*** THE DATA ***
(* ===== verification/HostFilesRaces.v ===== *)
(** * Directories that others write

    A pod that can write a directory may swap its entries between any two calls of the
    installer: plant a symlink, replace a file or a directory. Here the file system is a
    different one at every instant, and nothing relates one instant to the next. The
    operations of [HostFiles] still only read, change the mode of, or walk into what was
    really there under that name, never what a link points to, and only write to files
    they created. *)

From S2P Require Import Prelude Effects GoStrings GoStd GoTime GoPath Host HostFiles HostFilesCrash HostFilesWrite.

Section Races.
(** At every instant: the inode and type under each name of each directory, and the bytes
    of each inode. An instant is a number of calls made. *)
Context (entry : nat → nat → string → option (nat * ftype)) (bytes : nat → nat → string).
(** What a path's directory, an open directory and an open file are: which inode. *)
Context (dir_of file_at : nat → nat) (path_dir : string → nat).

(** The answers such a file system gives. An open ([FSubRoot], [FOpenRead]) may follow a
    link anywhere; [Lstat] never does, and [Stat] of a handle is about the open file. *)
Definition watched (h : log fans) (c : fcall) : fans c → Prop :=
  match c with
  | FOpenRoot p => λ r, ∀ d, r = Ok d → dir_of d = path_dir p
  | FLstat d n => λ r, ∀ fi, r = Ok fi → entry (length h) (dir_of d) n = Some (fi_id fi, fi_type fi)
  | FStatRoot d => λ r, ∀ fi, r = Ok fi → fi_id fi = dir_of d
  | FStat f => λ r, ∀ fi, r = Ok fi → fi_id fi = file_at f
  | FReadLimit f l => λ r, ∀ d, r = Ok d → d = limited l (bytes (length h) (file_at f))
  | _ => λ _, True
  end.

(** At some instant before [t], [n] was really the inode [i] of type [ty] in [d]. *)
Definition was_entry (t d : nat) (n : string) (i : nat) (ty : ftype) : Prop :=
  ∃ t0, (t0 < t)%nat ∧ entry t0 d n = Some (i, ty).

Lemma was_entry_later t t' d n i ty : (t ≤ t')%nat → was_entry t d n i ty → was_entry t' d n i ty.
Proof. intros Hle (t0 & H & ?). exists t0. split; [lia|done]. Qed.

(** The handle was opened under [n] in [d], and is the regular file that was really there. *)
Definition opened_real (h : log fans) (d : nat) (n : string) (f : nat) : Prop :=
  existT (FOpenRead d n) (Ok f) ∈ h ∧ was_entry (length h) (dir_of d) n (file_at f) FRegular.

Lemma opened_real_later l h d n f : opened_real h d n f → opened_real (l ++ h) d n f.
Proof.
  intros [H1 H2]. split; [apply elem_of_app; by right|]. eapply was_entry_later; [|exact H2]. rewrite length_app. lia.
Qed.

(** ** Reading *)

(** The calls that open a file and look at it. *)
Definition looks (c : fcall) : Prop :=
  match c with FLstat _ _ | FOpenRead _ _ | FStat _ | FClose _ => True | _ => False end.
Lemma DeepEqual_eq a b : DeepEqual a b = true ↔ a = b.
Proof.
  revert b. induction a as [| | | |l IH|fs IH] using json_nested_ind; intros [| | | |l'|fs']; cbn [DeepEqual]; try (split; congruence).
  - rewrite Bool.eqb_true_iff. split; congruence.
  - rewrite String.eqb_eq. split; congruence.
  - rewrite String.eqb_eq. split; congruence.
  - assert (∀ l', (fix go (a b : list json) : bool := match a, b with [], [] => true | x :: a, y :: b => DeepEqual x y && go a b | _, _ => false end) l l' = true ↔ l = l') as ->.
    { clear l'. induction IH as [|x l Hx _ IH]; intros [|y l']; try (split; congruence).
      rewrite andb_true_iff, Hx, IH. split; [by intros [-> ->]|by intros [= -> ->]]. }
    split; congruence.
  - assert (∀ fs', (fix go (a b : obj) : bool := match a, b with [], [] => true | (k, x) :: a, (k', y) :: b => String.eqb k k' && DeepEqual x y && go a b | _, _ => false end) fs fs' = true ↔ fs = fs') as ->.
    { clear fs'. induction IH as [|[k x] fs Hx _ IH]; intros [|[k' y] fs']; try (split; congruence). cbn in Hx.
      rewrite !andb_true_iff, String.eqb_eq, Hx, IH. split; [by intros [[-> ->] ->]|by intros [= -> -> ->]]. }
    split; congruence.
Qed.

Lemma DeepEqual_refl a : DeepEqual a a = true.
Proof. by apply DeepEqual_eq. Qed.

Lemma lookup_set_key m k v : lookup_key (set_key m k v) k = Some v.
Proof.
  induction m as [|[k' v'] m IH]; cbn [set_key lookup_key]; [by rewrite String.eqb_refl|].
  destruct (String.eqb k k') eqn:E; [by cbn [lookup_key]; rewrite String.eqb_refl|].
  destruct (String.ltb k k'); cbn [lookup_key]; [by rewrite String.eqb_refl|]. by rewrite E.
Qed.

Lemma lookup_set_other m k v k' : k' ≠ k → lookup_key (set_key m k v) k' = lookup_key m k'.
Proof.
  intros Hne. apply String.eqb_neq in Hne as Hb.
  induction m as [|[k1 v1] m IH]; cbn [set_key lookup_key]; [by rewrite Hb|].
  destruct (String.eqb_spec k k1) as [->|]; [cbn [lookup_key]; by rewrite Hb|].
  destruct (String.ltb k k1); cbn [lookup_key]; [by rewrite Hb|]. by rewrite IH.
Qed.

Lemma set_set_key m k v v' : set_key (set_key m k v) k v' = set_key m k v'.
Proof.
  induction m as [|[k1 v1] m IH]; cbn [set_key]; [by rewrite String.eqb_refl|].
  destruct (String.eqb k k1) eqn:E; [cbn [set_key]; by rewrite String.eqb_refl|].
  destruct (String.ltb k k1) eqn:El; cbn [set_key]; [by rewrite String.eqb_refl|]. by rewrite E, El, IH.
Qed.

Lemma key_is_set_other m k v k' s : k' ≠ k → key_is (set_key m k v) k' s = key_is m k' s.
Proof. intros H. unfold key_is. by rewrite lookup_set_other. Qed.

Lemma providerList_set cfg ps : providerList (set_key cfg "providers" (JArray ps)) = Ok ps.
Proof. unfold providerList. by rewrite lookup_set_key. Qed.

(** ** Merging *)

(** The entry is a provider named [name]. *)
Definition named (name : string) (p : json) : bool := match as_map p with Some m => key_is m "name" name | None => false end.
Definition is_bridge (p : json) : bool := match as_map p with Some m => isBridgeProvider m | None => false end.

(** [ps'] is [ps] with [entry] in the place of the first provider of its name, which is a
    bridge entry, or after them all. *)
Definition merged_into (ps : list json) (name : string) (entry : obj) (ps' : list json) : Prop :=
  (∃ pre p post, ps = pre ++ p :: post ∧ named name p = true ∧ is_bridge p = true ∧
     Forall (λ q, named name q = false) pre ∧ ps' = pre ++ JObject entry :: post) ∨
  (Forall (λ q, named name q = false) ps ∧ ps' = ps ++ [JObject entry]).

Lemma replace_provider_spec ps name entry :
  match replace_provider ps name entry with
  | Replaced ps' => ∃ pre p post, ps = pre ++ p :: post ∧ named name p = true ∧ is_bridge p = true ∧
      Forall (λ q, named name q = false) pre ∧ ps' = pre ++ JObject entry :: post
  | Absent => Forall (λ q, named name q = false) ps
  | Foreign => ∃ pre p post, ps = pre ++ p :: post ∧ named name p = true ∧ is_bridge p = false
  end.
Proof.
  induction ps as [|p ps IH]; cbn [replace_provider]; [constructor|].
  assert (named name p = false → match (match replace_provider ps name entry with Replaced l => Replaced (p :: l) | r => r end) with
    | Replaced ps' => ∃ pre q post, p :: ps = pre ++ q :: post ∧ named name q = true ∧ is_bridge q = true ∧
        Forall (λ q, named name q = false) pre ∧ ps' = pre ++ JObject entry :: post
    | Absent => Forall (λ q, named name q = false) (p :: ps)
    | Foreign => ∃ pre q post, p :: ps = pre ++ q :: post ∧ named name q = true ∧ is_bridge q = false
    end) as Hskip.
  { intros Hp. destruct (replace_provider ps name entry) as [l| |].
    - destruct IH as (pre & q & post & -> & H1 & H2 & H3 & ->). exists (p :: pre), q, post. split_and!; [done..| |done]. by constructor.
    - by constructor.
    - destruct IH as (pre & q & post & -> & H1 & H2). by exists (p :: pre), q, post. }
  unfold named, is_bridge in *. destruct (as_map p) as [pm|] eqn:Ep; [|by apply Hskip].
  destruct (key_is pm "name" name) eqn:Ek; [|by apply Hskip].
  destruct (isBridgeProvider pm) eqn:Eb; cbn [negb].
  - exists [], p, ps. rewrite Ep. by split_and!.
  - exists [], p, ps. by rewrite Ep.
Qed.
(* ===== verification/Records.v ===== *)
(** * Records of what an install wrote

    [installer/record.go]: next to its binary, out of reach of the pods that can write the
    configuration, every install keeps the entries it may have in kubelet's configuration.
    Another install keeps such an entry only when its record holds it. *)

From S2P Require Import Prelude Effects GoStrings GoStd GoTime GoPath Utf8 Json InstallerConfig Host.

(** [Entries] are JSON texts ([json.RawMessage]), compared byte for byte. *)
Record entryRecord := MkRecord { Entries : list string; ChartOwnedConfig : string }.

Definition holds (r : option entryRecord) (entryJSON : string) : bool :=
  match r with None => false | Some r => existsb (λ e, String.eqb e entryJSON) (Entries r) end.

(** ** The JSON form *)

(** The text of the next value, and what follows it. *)
Definition raw_value (s : string) : option (string * string) :=
  let s := skip_space s in
  match read_value (S (String.length s)) 0 s with
  | Some (_, rest) => Some (take_str (String.length s - String.length rest) s, rest)
  | None => None
  end.

(** The texts of the elements of an array, after its bracket. *)
Fixpoint raw_elements (fuel : nat) (s : string) : option (list string) :=
  match fuel with
  | O => None
  | S fuel =>
      match raw_value s with
      | None => match skip_space s with String "]" _ => Some [] | _ => None end
      | Some (raw, rest) =>
          match skip_space rest with
          | String "," rest => cons raw <$> raw_elements fuel rest
          | String "]" _ => Some [raw]
          | _ => None
          end
      end
  end.

(** The members of an object, after its brace. *)
Fixpoint raw_members (fuel : nat) (s : string) : option (list (string * string)) :=
  match fuel with
  | O => None
  | S fuel =>
      match skip_space s with
      | String "}" _ => Some []
      | s =>
          match read_value (S (String.length s)) 0 s with
          | Some (JString k, rest) =>
              match expect ":" (skip_space rest) with
              | None => None
              | Some rest =>
                  match raw_value rest with
                  | None => None
                  | Some (raw, rest) =>
                      match skip_space rest with
                      | String "," rest => cons (k, raw) <$> raw_members fuel rest
                      | String "}" _ => Some [(k, raw)]
                      | _ => None
                      end
                  end
              end
          | _ => None
          end
      end
  end.

(** A [[]json.RawMessage]. *)
Definition decode_raw_list (raw : string) : option (list string) :=
  match Unmarshal raw with
  | Ok JNull => Some []
  | Ok (JArray _) => match skip_space raw with String _ s => raw_elements (S (String.length s)) s | EmptyString => None end
  | _ => None
  end.

Definition set_record (r : option entryRecord) (f : string * string) : option entryRecord :=
  match r with
  | None => None
  | Some r =>
      if is_field "entries" f.1 then (λ l, MkRecord l (ChartOwnedConfig r)) <$> decode_raw_list f.2
      else if is_field "chartOwnedConfig" f.1 then
        match Unmarshal f.2 with
        | Ok j => match decode_string (ChartOwnedConfig r) j with Ok s => Some (MkRecord (Entries r) s) | Err _ => None end
        | Err _ => None
        end
      else Some r
  end.

Definition zero_record : entryRecord := MkRecord [] "".

(** [json.Unmarshal] into a record; an error of any field is [None]. *)
Definition decode_record (text : string) : option entryRecord :=
  match Unmarshal text with
  | Ok JNull => Some zero_record
  | Ok (JObject _) =>
      match skip_space text with
      | String _ s => match raw_members (S (String.length s)) s with
                      | Some fs => fold_left set_record fs (Some zero_record)
                      | None => None
                      end
      | EmptyString => None
      end
  | _ => None
  end.

(** [json.Marshal] of a raw message: the text without white space between its tokens, and
    with the characters escaped that HTML gives a meaning. *)
Fixpoint compact_go (in_string escaped : bool) (skip : nat) (s : string) : string :=
  match s with
  | EmptyString => EmptyString
  | String c rest =>
      match skip with
      | S skip => compact_go in_string false skip rest
      | O =>
          if in_string then
            match line_separator s with
            | Some t => t +:+ compact_go true false 2 rest
            | None =>
                (if Ascii.eqb c "<" || Ascii.eqb c ">" || Ascii.eqb c "&" then escape_u (byte_val c) else String c EmptyString)
                +:+ compact_go (escaped || negb (Ascii.eqb c quote)) (negb escaped && Ascii.eqb c rsolidus) 0 rest
            end
          else if is_json_space c then compact_go false false 0 rest
          else String c (compact_go (Ascii.eqb c quote) false 0 rest)
      end
  end.

Definition compact (raw : string) : res string :=
  match Unmarshal raw with Ok _ => Ok (compact_go false false 0 raw) | Err e => Err e end.

Fixpoint compact_all (l : list string) : res (list string) :=
  match l with
  | [] => Ok []
  | raw :: l => match compact raw, compact_all l with
                | Ok t, Ok ts => Ok (t :: ts)
                | Err e, _ => Err e
                | _, Err e => Err e
                end
  end.

(** A record whose slice is nil prints it as null. *)
Definition record_text (r : entryRecord) : res string :=
  match compact_all (Entries r) with
  | Err e => Err (EWrap "marshal entry record" e)
  | Ok l =>
      Ok ("{" +:+ quote_string "entries" +:+ ":" +:+
          (match l with [] => "null" | _ => "[" +:+ Join l "," +:+ "]" end) +:+
          (if String.eqb (ChartOwnedConfig r) "" then "" else "," +:+ quote_string "chartOwnedConfig" +:+ ":" +:+ quote_string (ChartOwnedConfig r))
          +:+ "}")
  end.

(** ** Reading and writing *)

Definition recordFileMode : Z := 0x180.

Section Record.
Context (c : config).

Definition record_path (binDir : string) : string := JoinPath binDir (RecordFile (filesFor (ProviderName c))).

Definition readRecord (path : string) : host (option entryRecord) :=
  r ← trigger (ReadHostFile (hostPath c path));
  Ret (match r with Err _ => None | Ok raw => decode_record raw end).

Definition writeRecord (binDir : string) (r : entryRecord) : host (option gerr) :=
  match record_text r with
  | Err e => Ret (Some e)
  | Ok raw =>
      w ← trigger (WriteFileAtomic (hostPath c (record_path binDir)) raw recordFileMode);
      Ret (match w with Err e => Some e | Ok _ => None end)
  end.

(** The record with the entry added. *)
Definition with_entry (r : option entryRecord) (entryJSON chartOwned : string) : entryRecord :=
  let old := match r with Some r => Entries r | None => [] end in
  MkRecord (if holds r entryJSON then old else old ++ [entryJSON]) chartOwned.

Definition beginRecord (binDir entryJSON chartOwned : string) : host (res entryRecord) :=
  r ← readRecord (record_path binDir);
  let r := with_entry r entryJSON chartOwned in
  e ← writeRecord binDir r;
  Ret (match e with Some e => Err e | None => Ok r end).

Definition commitRecord (binDir entryJSON chartOwned : string) : host (option gerr) :=
  writeRecord binDir (MkRecord [entryJSON] chartOwned).

(** The loop over the directory's entries. *)
Fixpoint claims_in (binDir configPath : string) (entries : list (string * ftype)) : host bool :=
  match entries with
  | [] => Ret false
  | (f, t) :: entries =>
      match CutSuffix f recordSuffix with
      | None => claims_in binDir configPath entries
      | Some name =>
          if bool_decide (t = FDir) || bool_decide (validProviderName name ≠ None) then claims_in binDir configPath entries
          else
            r ← readRecord (JoinPath binDir f);
            match r with
            | Some r => if String.eqb (ChartOwnedConfig r) configPath then Ret true else claims_in binDir configPath entries
            | None => claims_in binDir configPath entries
            end
      end
  end.

Definition claimsChartOwned (binDir configPath : string) : host (res bool) :=
  r ← trigger (OpenDir (hostPath c binDir));
  match r with
  | Err e => Ret (if errors_Is e ErrNotExist then Ok false else Err (EWrap "list the records" e))
  | Ok root =>
      hdefer (trigger (CloseDir root)) (
        l ← trigger (ReadEntries root);
        match l with
        | Err e => Ret (Err (EWrap "list the records" e))
        | Ok entries => b ← claims_in binDir configPath entries; Ret (Ok b)
        end)
  end.
End Record.

Example record_samples :
  let e := print (JObject [("name", JString "team-b<1>")]) in
  match record_text (MkRecord [e; "[1, 2]"] "/etc/cp.yaml") with
  | Ok text => decode_record text = Some (MkRecord [e; "[1,2]"] "/etc/cp.yaml")
  | Err _ => False
  end ∧ decode_record "{}" = Some zero_record ∧ decode_record "[" = None.
Proof. by vm_compute. Qed.
(** ** The loop *)

Lemma parse_loop_app before s t p :
  parse_loop before (s +:+ t) p =
  match parse_loop before s p with Ok p' => parse_loop (before +:+ s) t p' | Err e => Err e end.
Proof.
  revert before p. induction s as [|c s IH]; intros before p; [by rewrite app_nil_l, str_app_nil_r|].
  rewrite app_cons. cbn [parse_loop]. destruct (parse_byte c p); [|done]. rewrite IH.
  replace ((before +:+ str1 c) +:+ s) with (before +:+ String c s); [done|]. by rewrite str_app_assoc.
Qed.

Lemma last_line_snoc s c : last_line (s +:+ str1 c) = if Ascii.eqb c nl then "" else last_line s +:+ str1 c.
Proof.
  induction s as [|d s IH]; [rewrite app_nil_l; unfold str1; cbn [last_line ContainsByte]; by destruct (Ascii.eqb c nl)|]. rewrite app_cons. cbn [last_line].
  rewrite ContainsByte_app, IH. change (ContainsByte (str1 c) nl) with (Ascii.eqb c nl || false).
  rewrite orb_false_r. destruct (Ascii.eqb c nl).
  - by rewrite orb_true_r.
  - rewrite orb_false_r. destruct (ContainsByte s nl); [done|]. by destruct (Ascii.eqb d nl).
Qed.

(** ** Independence of the past

    Two parsers that agree on what a line can see read the rest alike: [o1] and
    [o2] are what they had read before, and the second counts its lines from [d]
    further on. *)

Definition shift (d : nat) (a : envAssignment) : envAssignment :=
  MkAssignment (akey a) (avalue a) (afirst a + d) (alast a + d) (afterContinuedComment a).

Definition reading (st : pstate) : bool :=
  match st with preKey | comment | commentEscape => false | _ => true end.
Definition in_value (st : pstate) : bool :=
  match st with preKey | inKey | comment | commentEscape => false | _ => true end.

Record sim (d : nat) (o1 o2 : list envAssignment) (p q : parser) : Prop := {
  sim_state : state p = state q;
  sim_value : value p = value q;
  sim_line : line q = (line p + d)%nat;
  sim_cc : continuedComment p = continuedComment q;
  sim_out : ∃ new, out p = o1 ++ new ∧ out q = o2 ++ (shift d <$> new);
  sim_key : reading (state p) = true → key p = key q ∧ lastKeyWS p = lastKeyWS q ∧
    first q = (first p + d)%nat ∧ startsContinued p = startsContinued q;
  sim_ws : in_value (state p) = true → lastValueWS p = lastValueWS q }.

Definition res_rel {A} (R : A → A → Prop) (r r' : res A) : Prop :=
  match r, r' with Ok a, Ok b => R a b | Err e, Err e' => e = e' | _, _ => False end.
*** End of THE DATA ***
• [EXERCISE]: Give the lines again, exactly as they stand, from the beginning of the data through the line with "installer: plant a".

• [EXERCISE SOLUTION]:
(* ===== verification/HostFilesRaces.v ===== *)
(** * Directories that others write

    A pod that can write a directory may swap its entries between any two calls of the
    installer: plant a symlink, replace a file or a directory. Here the file system is a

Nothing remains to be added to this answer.